### Task item
Locate the line that contains "Theorem stale_mask_restricts : exists" in the entries below, then repeat it and every following line through the line that contains "destruct (run_returns stale_mask_scenario)", exactly, and no others.

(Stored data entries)
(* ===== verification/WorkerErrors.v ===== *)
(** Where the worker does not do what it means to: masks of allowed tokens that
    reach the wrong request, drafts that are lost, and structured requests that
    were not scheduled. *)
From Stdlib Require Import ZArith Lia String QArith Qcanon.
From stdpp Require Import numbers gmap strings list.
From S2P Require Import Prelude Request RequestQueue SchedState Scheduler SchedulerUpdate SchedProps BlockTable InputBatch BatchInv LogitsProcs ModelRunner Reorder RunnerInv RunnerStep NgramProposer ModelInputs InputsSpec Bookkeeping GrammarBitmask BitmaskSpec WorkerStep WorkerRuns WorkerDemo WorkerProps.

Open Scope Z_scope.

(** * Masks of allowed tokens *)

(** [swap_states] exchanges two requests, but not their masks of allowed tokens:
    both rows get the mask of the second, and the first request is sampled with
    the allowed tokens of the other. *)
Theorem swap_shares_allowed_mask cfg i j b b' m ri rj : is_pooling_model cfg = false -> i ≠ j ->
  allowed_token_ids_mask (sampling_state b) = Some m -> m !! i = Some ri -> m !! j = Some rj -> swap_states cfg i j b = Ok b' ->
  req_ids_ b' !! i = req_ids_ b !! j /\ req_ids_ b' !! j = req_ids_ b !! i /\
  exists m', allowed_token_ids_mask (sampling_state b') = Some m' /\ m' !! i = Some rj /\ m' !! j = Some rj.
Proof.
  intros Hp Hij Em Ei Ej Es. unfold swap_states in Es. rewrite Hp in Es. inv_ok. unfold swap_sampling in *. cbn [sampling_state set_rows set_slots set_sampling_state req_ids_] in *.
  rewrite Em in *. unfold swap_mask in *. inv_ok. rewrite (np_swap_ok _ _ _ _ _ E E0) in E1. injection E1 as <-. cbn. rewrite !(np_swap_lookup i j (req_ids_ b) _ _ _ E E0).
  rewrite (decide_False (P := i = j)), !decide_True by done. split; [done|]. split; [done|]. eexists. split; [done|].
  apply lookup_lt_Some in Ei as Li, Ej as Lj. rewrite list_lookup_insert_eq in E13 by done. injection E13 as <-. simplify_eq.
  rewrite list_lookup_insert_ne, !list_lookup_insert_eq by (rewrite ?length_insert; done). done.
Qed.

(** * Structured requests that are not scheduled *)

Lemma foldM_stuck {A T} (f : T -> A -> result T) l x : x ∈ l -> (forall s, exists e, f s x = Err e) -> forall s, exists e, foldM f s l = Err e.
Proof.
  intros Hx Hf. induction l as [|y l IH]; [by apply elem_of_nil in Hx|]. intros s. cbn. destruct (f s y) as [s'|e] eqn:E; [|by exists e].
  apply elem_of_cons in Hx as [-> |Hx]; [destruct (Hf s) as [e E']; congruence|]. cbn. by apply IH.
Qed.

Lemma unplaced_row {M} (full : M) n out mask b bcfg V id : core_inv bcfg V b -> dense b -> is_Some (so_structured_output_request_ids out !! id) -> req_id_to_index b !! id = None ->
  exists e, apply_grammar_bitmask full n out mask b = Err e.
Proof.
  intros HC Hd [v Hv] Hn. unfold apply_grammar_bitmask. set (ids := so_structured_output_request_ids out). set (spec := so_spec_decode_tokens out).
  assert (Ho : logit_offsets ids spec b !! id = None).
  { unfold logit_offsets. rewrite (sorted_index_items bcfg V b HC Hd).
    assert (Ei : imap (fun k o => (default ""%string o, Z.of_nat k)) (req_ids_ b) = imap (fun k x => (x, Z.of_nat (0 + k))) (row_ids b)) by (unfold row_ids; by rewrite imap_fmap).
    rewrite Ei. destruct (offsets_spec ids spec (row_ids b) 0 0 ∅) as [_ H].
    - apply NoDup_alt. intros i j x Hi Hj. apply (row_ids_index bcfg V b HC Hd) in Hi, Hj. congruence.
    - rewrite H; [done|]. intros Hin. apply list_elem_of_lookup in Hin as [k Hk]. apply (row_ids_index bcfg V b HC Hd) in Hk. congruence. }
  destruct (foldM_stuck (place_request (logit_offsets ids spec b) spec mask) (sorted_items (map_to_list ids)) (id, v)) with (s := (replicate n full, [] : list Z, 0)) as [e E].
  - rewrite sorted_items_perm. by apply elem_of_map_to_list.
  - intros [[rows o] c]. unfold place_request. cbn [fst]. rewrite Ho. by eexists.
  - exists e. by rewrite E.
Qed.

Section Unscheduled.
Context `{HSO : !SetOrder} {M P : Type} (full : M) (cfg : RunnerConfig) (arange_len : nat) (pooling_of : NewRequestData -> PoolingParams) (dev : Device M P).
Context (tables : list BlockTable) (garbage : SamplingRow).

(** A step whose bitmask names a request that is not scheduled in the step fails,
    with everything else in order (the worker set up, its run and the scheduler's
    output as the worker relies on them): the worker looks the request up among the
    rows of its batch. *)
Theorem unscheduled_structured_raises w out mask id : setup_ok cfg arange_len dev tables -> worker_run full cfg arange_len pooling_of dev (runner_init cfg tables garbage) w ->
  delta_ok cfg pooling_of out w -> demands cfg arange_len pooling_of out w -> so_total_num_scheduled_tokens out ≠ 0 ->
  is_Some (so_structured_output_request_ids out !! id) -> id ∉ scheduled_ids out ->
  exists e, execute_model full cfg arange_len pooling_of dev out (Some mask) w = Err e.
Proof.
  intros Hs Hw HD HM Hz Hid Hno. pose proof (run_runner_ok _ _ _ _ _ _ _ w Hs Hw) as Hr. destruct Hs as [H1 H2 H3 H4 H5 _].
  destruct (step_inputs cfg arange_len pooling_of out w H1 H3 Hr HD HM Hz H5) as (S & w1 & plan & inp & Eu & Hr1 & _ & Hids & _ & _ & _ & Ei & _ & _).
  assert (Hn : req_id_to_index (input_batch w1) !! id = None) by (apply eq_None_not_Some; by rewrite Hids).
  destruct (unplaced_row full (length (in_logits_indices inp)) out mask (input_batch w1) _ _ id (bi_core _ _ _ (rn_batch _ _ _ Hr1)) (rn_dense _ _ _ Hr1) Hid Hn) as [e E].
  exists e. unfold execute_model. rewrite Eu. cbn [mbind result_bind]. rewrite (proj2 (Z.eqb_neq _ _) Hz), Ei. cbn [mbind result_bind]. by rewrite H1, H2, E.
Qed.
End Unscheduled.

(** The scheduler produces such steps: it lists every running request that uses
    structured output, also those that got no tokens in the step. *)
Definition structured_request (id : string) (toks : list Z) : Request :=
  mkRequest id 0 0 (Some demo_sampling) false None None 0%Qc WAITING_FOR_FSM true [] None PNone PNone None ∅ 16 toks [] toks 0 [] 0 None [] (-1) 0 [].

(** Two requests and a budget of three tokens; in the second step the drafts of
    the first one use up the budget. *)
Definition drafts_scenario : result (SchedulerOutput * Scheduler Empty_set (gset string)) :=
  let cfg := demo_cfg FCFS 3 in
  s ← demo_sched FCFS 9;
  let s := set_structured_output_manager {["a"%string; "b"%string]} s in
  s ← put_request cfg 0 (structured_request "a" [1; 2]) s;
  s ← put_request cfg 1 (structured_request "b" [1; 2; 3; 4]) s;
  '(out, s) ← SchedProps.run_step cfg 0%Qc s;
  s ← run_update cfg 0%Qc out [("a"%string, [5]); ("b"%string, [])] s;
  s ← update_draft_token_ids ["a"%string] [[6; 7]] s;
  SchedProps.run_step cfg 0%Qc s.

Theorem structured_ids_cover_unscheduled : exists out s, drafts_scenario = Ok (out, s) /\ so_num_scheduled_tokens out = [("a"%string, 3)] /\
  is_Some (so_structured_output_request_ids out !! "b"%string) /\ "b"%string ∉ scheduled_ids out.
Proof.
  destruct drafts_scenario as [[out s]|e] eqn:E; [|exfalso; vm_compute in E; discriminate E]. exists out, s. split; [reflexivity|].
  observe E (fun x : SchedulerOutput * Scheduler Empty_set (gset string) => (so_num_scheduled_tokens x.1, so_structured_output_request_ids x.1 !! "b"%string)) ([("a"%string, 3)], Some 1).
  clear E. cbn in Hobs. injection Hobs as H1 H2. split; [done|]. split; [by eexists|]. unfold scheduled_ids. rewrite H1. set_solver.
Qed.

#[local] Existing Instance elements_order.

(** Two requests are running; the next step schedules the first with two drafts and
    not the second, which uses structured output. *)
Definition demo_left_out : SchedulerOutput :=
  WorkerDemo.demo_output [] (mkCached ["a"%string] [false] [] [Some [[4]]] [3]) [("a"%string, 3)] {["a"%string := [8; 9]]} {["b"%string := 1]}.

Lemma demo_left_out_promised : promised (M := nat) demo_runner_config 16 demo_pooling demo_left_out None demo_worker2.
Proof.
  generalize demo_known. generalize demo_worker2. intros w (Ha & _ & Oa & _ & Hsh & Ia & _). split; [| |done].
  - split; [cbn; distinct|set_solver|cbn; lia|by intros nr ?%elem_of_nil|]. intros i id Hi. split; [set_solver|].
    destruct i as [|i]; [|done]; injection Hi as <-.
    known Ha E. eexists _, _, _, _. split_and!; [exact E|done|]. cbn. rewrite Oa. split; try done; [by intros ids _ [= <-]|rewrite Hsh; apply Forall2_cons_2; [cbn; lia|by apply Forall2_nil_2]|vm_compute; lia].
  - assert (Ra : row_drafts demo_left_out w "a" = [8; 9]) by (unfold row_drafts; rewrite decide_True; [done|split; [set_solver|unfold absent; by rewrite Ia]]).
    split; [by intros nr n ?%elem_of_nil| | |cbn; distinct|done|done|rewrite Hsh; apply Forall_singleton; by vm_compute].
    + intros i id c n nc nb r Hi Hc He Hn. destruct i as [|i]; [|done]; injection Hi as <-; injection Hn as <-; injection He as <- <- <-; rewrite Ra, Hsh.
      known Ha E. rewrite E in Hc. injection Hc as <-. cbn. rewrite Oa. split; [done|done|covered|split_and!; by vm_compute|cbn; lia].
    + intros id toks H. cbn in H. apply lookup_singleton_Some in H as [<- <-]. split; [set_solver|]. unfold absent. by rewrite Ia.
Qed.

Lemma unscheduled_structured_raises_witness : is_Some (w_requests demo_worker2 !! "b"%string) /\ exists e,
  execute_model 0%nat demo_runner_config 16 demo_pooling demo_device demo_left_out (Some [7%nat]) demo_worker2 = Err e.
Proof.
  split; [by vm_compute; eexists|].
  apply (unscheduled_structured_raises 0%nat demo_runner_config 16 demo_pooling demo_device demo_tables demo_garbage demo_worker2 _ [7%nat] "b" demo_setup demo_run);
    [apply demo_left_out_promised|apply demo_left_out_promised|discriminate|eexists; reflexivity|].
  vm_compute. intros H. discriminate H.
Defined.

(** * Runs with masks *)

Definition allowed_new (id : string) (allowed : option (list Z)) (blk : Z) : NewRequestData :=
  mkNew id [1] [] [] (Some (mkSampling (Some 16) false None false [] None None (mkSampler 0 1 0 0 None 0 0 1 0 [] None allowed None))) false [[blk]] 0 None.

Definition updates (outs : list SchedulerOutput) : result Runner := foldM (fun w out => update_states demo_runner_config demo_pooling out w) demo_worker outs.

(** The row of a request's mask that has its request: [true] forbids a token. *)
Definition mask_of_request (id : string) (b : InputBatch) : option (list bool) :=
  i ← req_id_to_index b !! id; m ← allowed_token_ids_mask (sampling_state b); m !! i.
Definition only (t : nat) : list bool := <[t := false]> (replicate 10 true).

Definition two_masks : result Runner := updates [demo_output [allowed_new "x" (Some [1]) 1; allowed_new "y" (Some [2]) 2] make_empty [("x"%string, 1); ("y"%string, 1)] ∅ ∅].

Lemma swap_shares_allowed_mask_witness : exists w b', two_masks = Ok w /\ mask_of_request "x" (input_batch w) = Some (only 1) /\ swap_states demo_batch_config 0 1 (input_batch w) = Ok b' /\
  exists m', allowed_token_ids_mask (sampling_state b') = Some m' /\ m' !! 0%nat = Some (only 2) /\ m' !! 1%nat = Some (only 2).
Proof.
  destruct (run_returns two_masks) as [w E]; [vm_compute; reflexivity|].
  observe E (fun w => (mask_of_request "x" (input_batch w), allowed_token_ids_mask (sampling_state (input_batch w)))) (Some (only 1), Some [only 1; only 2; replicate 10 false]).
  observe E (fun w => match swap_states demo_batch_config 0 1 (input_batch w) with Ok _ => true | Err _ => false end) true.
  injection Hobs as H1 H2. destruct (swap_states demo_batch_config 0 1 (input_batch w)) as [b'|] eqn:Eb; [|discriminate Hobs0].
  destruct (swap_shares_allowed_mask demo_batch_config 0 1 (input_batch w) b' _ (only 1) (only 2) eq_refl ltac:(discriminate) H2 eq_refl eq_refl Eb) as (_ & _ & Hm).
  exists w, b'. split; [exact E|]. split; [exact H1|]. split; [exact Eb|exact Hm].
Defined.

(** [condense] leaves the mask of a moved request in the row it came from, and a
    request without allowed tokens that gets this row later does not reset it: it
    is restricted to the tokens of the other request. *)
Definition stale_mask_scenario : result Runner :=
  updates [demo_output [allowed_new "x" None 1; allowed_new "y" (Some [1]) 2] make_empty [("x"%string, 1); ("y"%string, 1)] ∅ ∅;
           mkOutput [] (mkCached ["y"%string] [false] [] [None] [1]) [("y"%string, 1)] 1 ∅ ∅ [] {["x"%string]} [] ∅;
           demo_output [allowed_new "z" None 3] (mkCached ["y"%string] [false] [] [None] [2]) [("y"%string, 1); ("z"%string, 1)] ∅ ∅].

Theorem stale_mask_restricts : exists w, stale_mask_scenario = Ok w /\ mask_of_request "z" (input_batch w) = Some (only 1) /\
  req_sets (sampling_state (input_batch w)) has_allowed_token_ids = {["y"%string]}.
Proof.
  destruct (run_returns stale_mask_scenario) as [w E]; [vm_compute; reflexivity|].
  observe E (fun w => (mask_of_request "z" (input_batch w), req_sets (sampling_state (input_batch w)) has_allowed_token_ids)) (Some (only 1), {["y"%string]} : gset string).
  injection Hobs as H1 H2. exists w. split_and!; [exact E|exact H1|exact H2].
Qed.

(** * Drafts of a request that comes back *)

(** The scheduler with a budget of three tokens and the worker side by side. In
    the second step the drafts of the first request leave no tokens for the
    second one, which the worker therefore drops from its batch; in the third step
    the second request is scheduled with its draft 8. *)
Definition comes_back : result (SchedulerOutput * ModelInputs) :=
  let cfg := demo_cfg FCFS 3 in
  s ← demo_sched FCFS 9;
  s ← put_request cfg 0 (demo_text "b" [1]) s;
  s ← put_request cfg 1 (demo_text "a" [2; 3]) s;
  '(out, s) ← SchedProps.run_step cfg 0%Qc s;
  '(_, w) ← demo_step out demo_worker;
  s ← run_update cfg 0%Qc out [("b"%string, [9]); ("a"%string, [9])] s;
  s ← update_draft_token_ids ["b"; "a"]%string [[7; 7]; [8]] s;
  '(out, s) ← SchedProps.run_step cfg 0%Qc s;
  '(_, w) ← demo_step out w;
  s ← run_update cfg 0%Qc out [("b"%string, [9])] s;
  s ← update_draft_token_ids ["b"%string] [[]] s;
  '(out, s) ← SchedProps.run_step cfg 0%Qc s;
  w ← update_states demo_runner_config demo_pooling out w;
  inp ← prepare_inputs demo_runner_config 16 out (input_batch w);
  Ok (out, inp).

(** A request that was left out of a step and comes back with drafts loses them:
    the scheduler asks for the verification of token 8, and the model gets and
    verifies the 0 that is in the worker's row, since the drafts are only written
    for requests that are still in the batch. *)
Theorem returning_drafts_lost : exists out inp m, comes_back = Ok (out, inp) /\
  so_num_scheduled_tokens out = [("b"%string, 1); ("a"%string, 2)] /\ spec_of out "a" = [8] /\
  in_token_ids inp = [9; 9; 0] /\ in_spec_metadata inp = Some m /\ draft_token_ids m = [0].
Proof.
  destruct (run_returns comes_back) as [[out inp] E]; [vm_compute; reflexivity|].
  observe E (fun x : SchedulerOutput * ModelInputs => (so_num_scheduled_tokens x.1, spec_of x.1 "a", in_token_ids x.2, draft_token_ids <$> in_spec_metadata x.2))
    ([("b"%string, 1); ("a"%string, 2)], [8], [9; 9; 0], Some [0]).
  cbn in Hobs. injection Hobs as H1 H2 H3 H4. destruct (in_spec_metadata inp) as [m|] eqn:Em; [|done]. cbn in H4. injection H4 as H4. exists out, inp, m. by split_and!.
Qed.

### Written response
Theorem stale_mask_restricts : exists w, stale_mask_scenario = Ok w /\ mask_of_request "z" (input_batch w) = Some (only 1) /\
  req_sets (sampling_state (input_batch w)) has_allowed_token_ids = {["y"%string]}.
Proof.
  destruct (run_returns stale_mask_scenario) as [w E]; [vm_compute; reflexivity|].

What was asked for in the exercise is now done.